Welcome to NC! We spent nearly four years of flying weekends searching for The Promised Land. We loved the mountains, but water beckoned. We looked from the outskirts of Philadelphia to the Georgia coast, and along the Alabama/northwest Florida coast, and kept coming back to a beautiful charming village on the Albemarle Sound of NC... and have been content here for eight years.
Good stuff:
-people take care of their history here, instead of tearing it down for new and fashionable, so the buildings are pretty. My church is 300 years old, some of the downtown buildings date from the early 1700s. Really, really pretty.
-the locals are cordial and welcoming. Haven't been flipped off a' la Philly since we got here.
-there's a real sense of community. Even as a newcomer, you're part of things here, if you want to be. (Don't come here and try to shove people around with your Brooklyn accent, though. They don't shove all that easy. They smile politely and change the subject.)
-No traffic to speak of. Honking is from Canada geese, not trucks and taxi cabs.
-Local businesses are helpful and competent. I walk in the hardware store downtown and have my choice of employees who know where to find what I want. And, if I need enough of it, they'll special order and match BigBox's price.
-If I can't find it, the internet has it, and UPS/FedEx delivers to my door.
-The old-timer neighbors will show up on your doorstep before you get the moving van unloaded with a cake or heaping plate of cookies, chat politely, and then get out of your way, but not before asking if there's anything you need. Be sure to get a name and phone number-- you'll find those good people a fount of good information.
-Did I mention how beautiful this area is? Cypress trees growing out into the bay, expanse of blue water transitioning almost seamlessly into sky...
Less good:
-work ethic? Well, you gotta understand, people don't respond to 'pushy' here. And there are some holidays not observed in NooYawk, primarily the First Day of (you-name-it) Season-- deer, duck, bow-hunting, striper--. Ain't nobody comin' to paint yer house that day. Relax. They'll git 'er dunn, eventually, and the price will be fair. And you will listen to a lot of great stories about who used to live in this house, or the character next door. Listen. It's worth it. You can't get this sort of entertainment on TV.
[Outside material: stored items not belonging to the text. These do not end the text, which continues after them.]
(** * Stockfighter client: the typed request/response pipeline

    A shallow embedding of the Go client: [PerformRequest] and the ten
    endpoint methods of the settled interface, and the earlier draft of
    [main.go] ([Heartbeat], [VenueHeartbeat], [VenueStocks], [VenueOrders],
    [PlaceOrder]).  The repository holds a third program between the two,
    whose methods are those of [main.go] over the types of the settled
    client; it is not repeated here.

    The network and the two library packages the client calls are the
    environment of the program:
    - [net/http] is a function from the request the program builds to the
      pair [(resp, err)] Go returns;
    - [encoding/json] is modelled over the parsed document (a tree), with
      the rules of [Decoder.Decode] for the struct shapes of the client;
    - [fmt.Sprintf] is modelled for the verbs the URL templates use. *)

From Stdlib Require Import String Ascii ZArith List Bool Lia DecimalString.
Import ListNotations.
Open Scope string_scope.
Open Scope Z_scope.

Set Implicit Arguments.
Set Warnings "-register-all".

(* ------------------------------------------------------------------ *)
(** ** Outcomes of a Go call: a returned value or a run-time panic *)

Inductive Outcome (A : Type) : Type :=
| Return (a : A)
| Panic (msg : string).
Arguments Return {A} a.
Arguments Panic {A} msg.

(** The one panic the client can raise: a field read or a method call
    through a nil pointer. *)
Definition nil_dereference : string :=
  "runtime error: invalid memory address or nil pointer dereference".

(* ------------------------------------------------------------------ *)
(** ** fmt.Sprintf, for the verbs of the URL templates *)

Inductive FmtArg : Type :=
| AStr (s : string)
| AInt (n : Z).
-Weather: I don't know what y'all are talkin' about. Sure it gets hot here. But I've been in Philly when you could fry an egg on the sidewalk. At least we generally have a pleasant little breeze off the water. We get several inches of snow almost every year, enough to be pretty, but hardly enough to shovel. My peonies are happy, but so are my banana trees!
-Racism? Can't say I've noticed it in this small town, surely not as much as I saw in Ohio. But then, we're about evenly split, here black and white, and have been for hundreds of years. Many Hispanic farm and construction workers, too. Nearly all folks just trying to earn a living and raise a family. When we first moved south, to upstate SC, my husband's new boss said of the violent subcultures there, "Jus' don't make a pass at any girl wearing a tube top and keep your pusher paid up, and you'll be fine." (apparently the rednecks mostly prey on each other, and so do the inner city blacks.)
-Jobs? There you got me. If you want a job around here, you'd better bring your own. Our once-thriving textile businesses went to Mexico and points south some years ago. Our luxury-sport-fishing-boat-building industry is struggling. The real estate boom has busted, because the folks in Joizy can't sell their property there in order to move here.
-Politics, local and State? ----*Sigh.*----- back-slappin', crooked good ol' boys. Not NC's finest attribute. Hope springs eternal... November's a 'comin'.
In short, if you're coming here, at least to my small corner of paradise, leave your impatience, your smug superiority, your rosy view of how much better it was back 'home', your assumption that 'somebody else' will contribute to the local charities and pick up the trash, back wherever you moved from. Come with a cheerful attitude of becoming part of this community and finding things you love to become involved in. You'll be 'home' here before you know it.